# RAW DATA:
Lemma step_before cmd dry_run cwd :
  triple (fun s => entry s = e0)
    (on_world (run_cmd env cmd dry_run cwd true))
    (fun _ s => entry s = e0) E.
Proof.
  intros s Hs. unfold on_world.
  pose proof (run_cmd_raises env cmd dry_run cwd true (outside s)) as R.
  destruct (run_cmd env cmd dry_run cwd true (outside s)) as [[a|exc] w'];
    simpl; [exact Hs|].
  destruct R as [C F]. split; [left; exact Hs|]. split; [exact F|left; exact C].
Qed.

Lemma step_after cmd dry_run cwd :
  triple (fun s => entry s = tagged)
    (on_world (run_cmd env cmd dry_run cwd true))
    (fun _ s => entry s = tagged) E.
Proof.
  intros s Hs. unfold on_world.
  pose proof (run_cmd_raises env cmd dry_run cwd true (outside s)) as R.
  destruct (run_cmd env cmd dry_run cwd true (outside s)) as [[a|exc] w'];
    simpl; [exact Hs|].
  destruct R as [C F]. split; [right; split; [exact Hs|exact C]|].
  split; [exact F|left; exact C].
Qed.

Lemma step_provenance :
  triple (fun s => entry s = e0)
    (on_world (write_provenance env (utcnow_compact env)
                 (ratings_csv_path env) (REPO_ROOT env)))
    (fun _ s => entry s = e0) E.
Proof.
  intros s Hs. unfold on_world.
  pose proof (write_provenance_raises env (utcnow_compact env)
                (ratings_csv_path env) (REPO_ROOT env) (outside s)) as R.
  destruct (write_provenance env _ _ _ (outside s)) as [[a|exc] w'];
    simpl; [exact Hs|].
  destruct R as [F C]. split; [left; exact Hs|]. split; [exact F|exact C].
Qed.

Lemma release_steps_triple dry_run :
  triple (fun s => entry s = e0)
    (release_steps env args dry_run (utcnow_compact env))
    (fun _ s => entry s = tagged) E.
Proof.
  unfold release_steps.
  apply triple_bind with (mid := fun _ s => entry s = e0).
  { destruct (negb (skip_ingest args)).
    - apply triple_bind with (mid := fun _ s => entry s = e0);
        [apply step_before|].
      intros _. apply triple_ret. auto.
    - apply triple_ret. auto. }
  intros _. apply triple_bind with (mid := fun _ s => entry s = e0);
    [apply step_before|].
  intros _. apply triple_bind with (mid := fun _ s => entry s = e0);
    [apply step_before|].
  intros _. apply triple_bind with (mid := fun _ s => entry s = e0);
    [apply step_provenance|].
  intros _. apply triple_bind with (mid := fun _ s => entry s = e0);
    [apply step_before|].
  intros _. apply triple_bind with (mid := fun _ s => entry s = tagged).
  { intros s Hs. simpl. rewrite Hs. reflexivity. }
  intros _. apply triple_bind with (mid := fun _ s => entry s = tagged);
    [apply step_after|].
  intros _. apply triple_bind with (mid := fun _ s => entry s = tagged);
    [apply step_after|].
  intros _. apply triple_bind with (mid := fun _ s => entry s = tagged);
    [apply step_after|].
  intros _. apply triple_ret. auto.
Qed.

(** The end of the [try] block: the deployed record and a return, or
    the aborted record and the [SystemExit]. *)
Lemma shift_and_record_result dry_run (s1 : locals) :
  exists w2,
    ledger w2 = ledger (outside s1)
    /\ (shift_and_record env args dry_run s1
        = (Ok tt,
           {| entry := set_status "deployed" (entry s1);
              outside := append_release_log (release_log_path args)
                           (set_status "deployed" (entry s1)) w2 |})
        \/ shift_and_record env args dry_run s1
           = (Raise (SystemExit abort_message),
              {| entry := aborted_entry_of (entry s1);
                 outside := append_release_log (release_log_path args)
                              (aborted_entry_of (entry s1)) w2 |})).
Proof.
  assert (H :
    shift_and_record env args dry_run s1
    = let (ok, w2) :=
        if staged_shift args
        then perform_staged_shift env (target_color env) (previous_color env)
               args dry_run (outside s1)
        else (true, outside s1) in
      if ok
      then (Ok tt,
            {| entry := set_status "deployed" (entry s1);
               outside := append_release_log (release_log_path args)
                            (set_status "deployed" (entry s1)) w2 |})
      else (Raise (SystemExit abort_message),
            {| entry := aborted_entry_of (entry s1);
               outside := append_release_log (release_log_path args)
                            (aborted_entry_of (entry s1)) w2 |})).
  { unfold shift_and_record, bind, on_world, total, assign, log_entry,
      raise, ret.
    destruct (staged_shift args); [|reflexivity].
    destruct (perform_staged_shift env (target_color env)
                (previous_color env) args dry_run (outside s1)) as [[] w2];
      reflexivity. }
  rewrite H. destruct (staged_shift args).
  - pose proof (perform_staged_shift_extends env args (target_color env)
                  (previous_color env) dry_run (outside s1)) as [L2 _].
    destruct (perform_staged_shift env (target_color env)
                (previous_color env) args dry_run (outside s1)) as [ok w2].
    simpl in L2. exists w2. split; [exact L2|].
    destruct ok; [left|right]; reflexivity.
  - exists (outside s1). split; [reflexivity|]. left. reflexivity.
Qed.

# WHAT IS EXPECTED:
For each line of the entries that includes "split", show that line.

# RESULT OF THIS EXERCISE:
  destruct R as [C F]. split; [left; exact Hs|]. split; [exact F|left; exact C].
  destruct R as [C F]. split; [right; split; [exact Hs|exact C]|].
  split; [exact F|left; exact C].
  destruct R as [F C]. split; [left; exact Hs|]. split; [exact F|exact C].
    simpl in L2. exists w2. split; [exact L2|].
  - exists (outside s1). split; [reflexivity|]. left. reflexivity.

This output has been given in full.